2. The intent of the foregoing adjustments to each assumed Gambit
Option is to assure that the spread between the aggregate fair market value of
the shares of Synopsys Stock purchasable under each such option and the
aggregate exercise price as adjusted pursuant to this Agreement will,
immediately after the consummation of the Acquisition, be not less than the
spread which existed, immediately prior to the Acquisition, between the then
aggregate fair market value of the Gambit Stock subject to the Gambit Option and
the aggregate exercise price in effect at such time under the Option Agreement.
Such adjustments are also intended to preserve, immediately after the
Acquisition, on a per share basis, the same ratio of exercise price per option
share to fair market value per share which existed under the Gambit Option
immediately prior to the Acquisition. Such adjustments are also intended to
preserve, to the extent applicable, the Incentive Stock Option status of the
assumed Gambit Options.
3. The following provisions shall govern each Gambit Option
hereby assumed by Synopsys:
(a) Unless the context otherwise requires, all references in
each Option Agreement and in the Plan (as incorporated into such
Option Agreement) (i) to the "Company" shall mean Synopsys, (ii)
to "Stock" and "Shares" shall mean shares of Synopsys Stock,
(iii) to the "Board" shall mean the Board of Directors of
Synopsys and (iv) to the "Committee" shall mean the Compensation
Committee of the Synopsys Board of Directors.

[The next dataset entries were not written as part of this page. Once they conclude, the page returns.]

(** ** Steps *)
Lemma at_eta b id : _idElem b = id → b = at_ id (_position b).
Proof. intros <-. by destruct b. Qed.
(** The first lines of [case WithinObj]: the element that messages name. *)
Lemma update_id v :
  Inv v → state v = WithinObj →
  ∃ v1, (if (vsize (frames v) =? 1) && negb (idElemStartPos v =? 0) then
           e ← Elem.mk mem (idElemStartPos v);
           Ret (v <| idElem := e |> <| buffer := buffer v <| _idElem := e |> |>
                  <| idElemStartPos := 0 |>)
         else Ret v) = Ret v1
    ∧ Inv v1 ∧ state v1 = state v ∧ frames v1 = frames v ∧ pos v1 = pos v
    ∧ (vsize (frames v) = 1 → idElemStartPos v1 = 0).
Proof.
  intros HI Hst. destruct (Z.eqb_spec (vsize (frames v)) 1) as [H1|H1]; cbn [andb].
  2:{ exists v. split_and!; try done. }
  destruct (Z.eqb_spec (idElemStartPos v) 0) as [H0|H0]; cbn [negb]; [by exists v|].
  destruct (inv_tracked v HI H0) as (F & top & EF & _ & Hacc).
  assert (F = []) as ->.
  { rewrite EF in H1. autorewrite with vsize in H1. destruct F; [done|].
    rewrite vsize_cons in H1. pose proof (vsize_nonneg F). lia. }
  rewrite Hst in Hacc. destruct (Hacc (pos v) eq_refl) as (name & w & Hn & Hw & Ho).
  destruct (proj1 (owp_Ret _ _) (mk_good mem ver md 0 _ _ _ Hw Ho)) as (e & -> & Hg).
  eexists. split; [done|]. destruct HI. split_and!; try done. split; try done.
  - cbn. right. by exists (idElemStartPos v), name, w.
  - intros H. by destruct H.
Qed.

Lemma printable_eoo e : printable e → ∃ b e', Elem.eoo mem e = Ret (b, e').
Proof.
  intros [->|(p & name & w & Hn & Hw & Ho & Hg)]; [by eexists _, _|].
  destruct (proj1 (wp_Ret _ _ _) (gives_eoo mem ver md 0 _ _ _ Hw Ho e Hg)) as (? & e' & ? & _). eauto.
Qed.

(** What [validateElementInfo] says is what the next state expects. *)
Lemma info_accept K F (base : list ValidationObjectFrame) q st name q' :
  top_is false F → info_read mem max ver md q (st, name) q' →
  Accept (vsize base) K WithinObj F q ↔ Accept (vsize base) K st F q'.
Proof.
  destruct F as [|f G]; [done|]. intros Ht [_ Hi]. cbn [Accept Within].
  destruct st; try done; cbn [Accept Within].
  - destruct Hi as [Hi _]. rewrite Hi. rewrite vsize_cons.
    replace (vsize base + (1 + vsize G)) with (vsize base + vsize G + 1) by lia.
    apply doc_then_ext. intros q2. rewrite After_cons, Ht. done.
  - apply Hi.
  - destruct Hi as [Hi _]. rewrite Hi, vsize_cons.
    by replace (vsize base + (1 + vsize G) - 1) with (vsize base + vsize G) by lia.
Qed.
Lemma info_element q st name q' q2 :
  info_read mem max ver md q (st, name) q' → st ≠ EndObj →
  Accept 1 (λ q, q = q2) st [] q' → ∃ w, element_at q name w.
Proof.
  intros [_ Hi] Hne. destruct st; try done; cbn [Accept]; rewrite ?vsize_nil.
  - intros H. by apply (proj2 Hi (λ q, q = q2)).
  - by destruct Hi.
  - intros H. by apply (proj2 Hi (λ q, q = q2)).
Qed.

(** After an element: the new position and state, and a new start of the id
    element or the old one. *)
Lemma element_stepped v v1 st name q' s :
  Inv v → state v = WithinObj →
  Inv v1 → state v1 = state v → frames v1 = frames v → pos v1 = pos v →
  (vsize (frames v) = 1 → idElemStartPos v1 = 0) →
  info_read mem max ver md (pos v1) (st, name) q' → pos v1 ≤ q' ≤ max →
  s = idElemStartPos v1 ∨ (s = pos v1 ∧ vsize (frames v) = 1 ∧ st ≠ EndObj) →
  stepped v (Ret (OK {| buffer := at_ (idElem v1) q'; frames := frames v1; state := st;
                        idElemStartPos := s; idElem := idElem v1 |})).
Proof.
  intros HI Hst HI1 Hst1 Hfr1 Hpos1 Hid1 Hinfo Hq' Hs. set (v3 := {| buffer := _ |}).
  pose proof (inv_state v HI) as Htop. rewrite Hst in Htop. cbn in Htop.
  assert (pos v1 < q') as Hlt by apply Hinfo.
  assert (state_ok st (frames v)) as Hok by (destruct st; try done; by destruct Hinfo).
  assert (progress v v3) as Hp.
  { intros K F base EF Hb [HF|[HF|HF]]; [|by rewrite Hst in HF..]. exists F.
    split_and!; [by rewrite <- EF, <- Hfr1|done|].
    rewrite Hst, <- Hpos1. apply (info_accept K F base _ _ name); [|exact Hinfo].
    rewrite EF in Htop. by destruct F. }
  split_and!; [|unfold measure, pos in *; cbn; rewrite Hfr1; lia|done].
  split; cbn; try done.
  - unfold pos in *. cbn. pose proof (inv_pos v HI). unfold pos in *. lia.
  - apply (inv_id v1 HI1).
  - eapply Forall_impl; [apply (inv_frames v1 HI1)|]. intros f Hf. unfold pos in *. cbn. lia.
  - apply (inv_stack v1 HI1).
  - by rewrite Hfr1.
  - destruct Hs as [->|(-> & H1 & Hne)].
    + intros Hne0. cbn in Hne0. assert (vsize (frames v) ≠ 1) as H1 by (intros H1; by apply Hne0, Hid1).
      assert (progress v1 v3) as Hp1.
      { intros K F base EF Hb HF. rewrite Hst1, Hpos1. apply Hp; [by rewrite <- Hfr1|done|by rewrite <- Hst1]. }
      eapply (tracked_step v1 v3); try done.
      * apply (inv_stack v1 HI1).
      * apply (inv_tracked v1 HI1).
      * left. left. rewrite Hfr1. destruct (frames v) as [|f [|g G]]; done.
      * cbn. by rewrite Hfr1.
    + intros Hne0. destruct (frames v) as [|top [|g G]] eqn:EF; try done;
        [|rewrite !vsize_cons in H1; pose proof (vsize_nonneg G); lia].
      exists [], top. cbn. rewrite Hfr1. split_and!; [done| |].
      * destruct st; try done; unfold active; auto; try (by destruct Hinfo).
      * intros q2 Ha. destruct (info_element _ _ _ _ _ Hinfo Hne Ha) as [w Hw]. eauto.
Qed.

Lemma withinObj_spec v : Inv v → state v = WithinObj → stepped v (withinObj mem max ver v).
Proof.
  intros HI Hst. unfold withinObj.
  destruct (update_id v HI Hst) as (v1 & -> & HI1 & Hst1 & Hfr1 & Hpos1 & Hid1).
  cbn [mbind outcome_bind]. unfold with_buffer. rewrite (inv_buffer v1 HI1).
  pose proof (rd_info mem max ver md Hmem Hmax Hmd (idElem v1) (inv_id v1 HI1) (pos v1) (inv_pos v1 HI1)) as Hr.
  pose proof (inv_state v HI) as Htop. rewrite Hst in Htop. cbn in Htop.
  assert ((∀ d K, ¬ Rest d K (pos v1)) → rejected v) as Hrej.
  { intros Hno. unfold rejected. rewrite Hst, <- Hpos1. destruct (frames v); [done|]. apply Hno. }
  unfold rd in Hr.
  destruct (validateElementInfo mem max ver (idElem v1) (at_ (idElem v1) (pos v1)))
    as [[[[st name]|c] b]|l]; cbn [mbind outcome_bind]; [|naive_solver..].
  destruct Hr as (q' & -> & Hq' & Hinfo).
  destruct (printable_eoo _ (inv_id v1 HI1)) as (noId & e' & Heoo). cbn. rewrite Heoo. cbn [mbind outcome_bind].
  destruct (bool_decide (st ≠ EndObj) && noId && (vsize (frames v) =? 1) && bool_decide (name = Obj.name__id)) eqn:E.
  - rewrite !andb_true_iff, bool_decide_eq_true, Z.eqb_eq in E.
    apply (element_stepped v v1 st name q' (pos v1)); try done. right. tauto.
  - apply (element_stepped v v1 st name q' (idElemStartPos v1)); try done. by left.
Qed.

(** *** The end of an object and of a scope *)
Lemma actualLength_spec v f :
  Inv v → f ∈ frames v → actualLength v f = pos v - Frame.startPosition f.
Proof.
  intros HI Hf. pose proof (proj1 (Forall_forall _ _) (inv_frames v HI) f Hf) as Hs.
  cbn beta in Hs.  pose proof (inv_pos v HI). unfold actualLength. fold (pos v).
  rewrite u64_small by (unfold INT_MAX in *; lia). apply i32_small. unfold INT_MIN. lia.
Qed.
Lemma error_stepped v : Inv v → rejected v → stepped v (e ← makeError mem (idElem v); Ret (Err e)).
Proof.
  intros HI Hr. pose proof (makeError_spec mem ver md Hmem Hmd (idElem v) (inv_id v HI)) as H.
  destruct (makeError mem (idElem v)); simpl in *; [subst; auto|auto].
Qed.
Lemma tracked_active v :
  tracked v → state v ≠ WithinObj →
  active (state v) (removelast (frames v)) ∨ idElemStartPos v = 0.
Proof.
  intros Ht Hst. destruct (decide (idElemStartPos v = 0)) as [|Hne]; [by right|left].
  destruct (Ht Hne) as (F & top & -> & [Ha|Ha] & _); [|done]. by rewrite removelast_last.
Qed.
(** The fields of a step that only changes the frames and the state. *)
Lemma popped v v' f rest :
  Inv v → frames v = f :: rest → state v ≠ WithinObj →
  buffer v' = buffer v → idElem v' = idElem v → idElemStartPos v' = idElemStartPos v →
  frames v' = rest → state_ok (state v') rest → progress v v' → stepped v (Ret (OK v')).
Proof.
  intros HI Ef Hst Hb Hi Hs Hf Hok Hp.
  assert (pos v' = pos v) as Epos by (unfold pos; by rewrite Hb).
  assert (state_ok (state v') (frames v')) as Hok' by (by rewrite Hf).
  assert (tracked v') as Ht.
  { eapply (tracked_step v v'); try done; [apply (inv_stack v HI)|apply (inv_tracked v HI)|].
    apply tracked_active; [apply (inv_tracked v HI)|done]. }
  destruct HI as [Hpos Hbuf Hid Hfr Hstk _ _]. rewrite Ef in Hfr, Hstk.
  split_and!; [|unfold measure; rewrite Epos, Hf, Ef, vsize_cons; lia|done].
  split; try done; rewrite ?Epos, ?Hi, ?Hb, ?Hf; try done.
  - by inversion Hfr.
  - by destruct Hstk.
Qed.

(b) The grant date and the expiration date of each assumed
Gambit Option and all other provisions which govern either the
exercise or the termination of the assumed Gambit Option shall
remain the same as set forth in the Option Agreement applicable
to that option, and the provisions of the Option Agreement shall
accordingly govern and control Optionee's rights under this
Agreement to purchase Synopsys Stock.
(c) Each Gambit Option held by Optionee shall be assumed by
Synopsys as of the Effective Time. The shares subject to each
such assumed Gambit Option shall continue to vest in accordance
with the same installment vesting schedule in effect under the
applicable Option Agreement immediately prior to the Effective
Time, with the number of shares of Synopsys Stock subject to each
such installment adjusted to reflect the Exchange Ratio.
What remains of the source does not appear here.